Wildland firefighter boots take a lot more abuse than the typical work boot. They get exposed to heat, dust, dirt, mud, caustic chemicals from flame retardant, and get put through the absolute ringer.

That's why it's important to invest in a pair of wildland firefighter boots that are built to take the abuse.

Of course, you also have to maintain them to keep them in good shape, including cleaning them. Here's how you clean and maintain your fire boots to keep them in good working order.

Brush Off Any Caked On Dirt, Mud Or Debris

The first thing you want to do with your boots is to get as much crud off them before you start the rest of the process.
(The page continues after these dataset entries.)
(** What a change of chat resets and what it keeps: the finalized
    messages, the in-progress message, the progress mapping and the
    running flag are emptied; the state snapshot is the one of the chat
    that was left. *)
Lemma switchChat_live newId h :
  normalize_chatId newId <> chatId h ->
  let l := live (switchChat newId h) in
  messages l = [] /\ message l = None /\ progress l = ∅ /\
  runningAgent l = false /\ state l = state (live h).
Proof.
  intros Hne. rewrite switchChat_changed by assumption.
  unfold cleanup. destruct (unsubscribeRef h); simpl; repeat split; reflexivity.
Qed.

(** The run session of the chat that is left is torn down: its
    subscription is released and its agent aborted. *)
Lemma switchChat_teardown newId h hd :
  normalize_chatId newId <> chatId h ->
  unsubscribeRef h = Some hd ->
  find_subscription hd (world (switchChat newId h)) = None /\
  agent (world h) ∈ aborted (world (switchChat newId h)).
Proof.
  intros Hne Href. rewrite switchChat_changed by assumption.
  unfold cleanup. rewrite Href. simpl. split.
  - apply (find_subscription_unsubscribe hd (world h)).
  - apply elem_of_app. right. apply list_elem_of_singleton. reflexivity.
Qed.

(** C3: a change of chat does not reset the state snapshot.  Chat "t1"
    receives a snapshot during its run; after the switch to "t2" the
    messages, the in-progress message, the progress mapping and the
    running flag are empty, the session of "t1" is torn down, and the
    snapshot of "t1" is still the hook's state. *)
Theorem switchChat_keeps_state_snapshot :
  exists h1 h2,
    deliver ambient0 0 (StateSnapshotEvent snapshot1) running_t1 = Ok h1 /\
    h2 = switchChat "t2" h1 /\
    chatId h2 = "t2" /\
    messages (live h2) = [] /\ message (live h2) = None /\
    progress (live h2) = ∅ /\ runningAgent (live h2) = false /\
    find_subscription 0 (world h2) = None /\
    state (live (initial_hook "t2")) = JObj [] /\
    state (live h2) = snapshot1.
Proof.
  eexists _, _. split; [evaluate|].
  split; [reflexivity|]. repeat split; evaluate.
Qed.
(** [random.sample population k]: [ValueError] when the sample is larger
    than the population. *)
Definition random_sample {A} (fuel : nat) (population : list A) (k : nat)
    (r : Rng) : option (list A * Rng) :=
  let n := length population in
  if bool_decide (k ≤ n)%nat then
    if bool_decide (Z.of_nat n ≤ setsize (Z.of_nat k))
    then sample_pool k population r
    else sample_set fuel population k [] r
  else None.

End Memory.
Import Memory.

(** ** [HeadlessAgent] *)
Module Agent.

Definition MAX_MEMORY : nat := Z.to_nat 500000.
Definition BATCH_SIZE : nat := 4000.

(** The tuple [(state, action, reward, next_state, done)]. *)
Record Transition := mkTransition {
  t_state : list Z;
  t_action : list Z;
  t_reward : Z;
  t_next_state : list Z;
  t_done : bool
}.

(** [zip( *mini_sample )] unpacked into five names: the five columns of the
    sample; [ValueError] when the sample is empty. *)
Definition unzip (sample : list Transition) : option TrainArgs :=
  match sample with
  | [] => None
  | _ => Some (Batch (t_state <$> sample) (t_action <$> sample)
                     (t_reward <$> sample) (t_next_state <$> sample)
                     (t_done <$> sample))
  end.

(** The sample of [train_long_memory], for any batch size. *)
Definition mini_sample {A} (fuel : nat) (batch_size : nat) (memory : deque A)
    (r : Rng) : option (list A * Rng) :=
  if bool_decide (batch_size < length (items memory))%nat
  then random_sample fuel (items memory) batch_size r
  else Some (items memory, r).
The less that's on them, the better.

It's kind of like waxing a car; what you don't want is any dirt trapped under the finish. So the first order of business is to get everything you can off of them.

You can use anything from rags to paper towels to remove anything, but the best thing to use is a brush. You can get a stiff-bristled hand brush from the typical grocery store or what have you and it will work, but the best thing to get is a horsehair brush.

You can get one on its own, or as part of a work boot care kit or something along those lines.

What you don't want to do is use any water, if at all possible. If you just can't get some caked-on mud or other debris off, you could lightly mist your brush with a bit of water.

A good tip is to use an old toothbrush to get at the tiny cracks and crevices, especially around the edge of the boot at the stitching. This area does need attention, so make sure not to skip it.

You want to get as much as possible off your boots, but if a little bit of dirt or what have you gets left on, it's okay.

Clean With Saddle Soap

Saddle soap is what you use to clean your boots. If you aren't familiar with it, saddle soap is a leather cleaning product made with a number of natural ingredients like beeswax, lanolin and other compounds.

It's literally a soap for leather, and it cleans and nourishes the leather.

Here's how you use it. Using a damp cloth or sponge, you work up a lather with the saddle soap, and then start washing your boots with it. Spread it around, wipe off any dirt or what have you, then add more.

Take time to clean the stitching, cracks and crevices. It's a good idea to use an old toothbrush for that if you have one laying around.

Once you've wiped saddle soap around the entire boot, wipe off the excess with a cloth. If some dirt or debris is still stubbornly clinging to your boots, repeat the process until they're completely cleaned.

What you'll notice is that the leather has darkened a bit. This is normal; saddle soap is very similar to conditioning compounds and helps to nourish the leather. Give your boots about 10 minutes to dry.

Break Out The Boot Grease And Condition Your Wildland Firefighter Boots

After cleaning, you condition. The best thing to use for wildland firefighter boots is boot grease.

Grease is usually a little thicker than boot oil, which gives the leather a bit more protection as the grease forms a coating over the leather, almost like the seasoning on a cast iron skillet.

The best thing to do with boot grease is scoop a bit out with your fingers, and just rub it on. Give each boot a good even coat. You'll notice the leather darken a bit with the application, but that's normal as the leather hydrates.

Let the boot grease settle overnight, and you're good to go!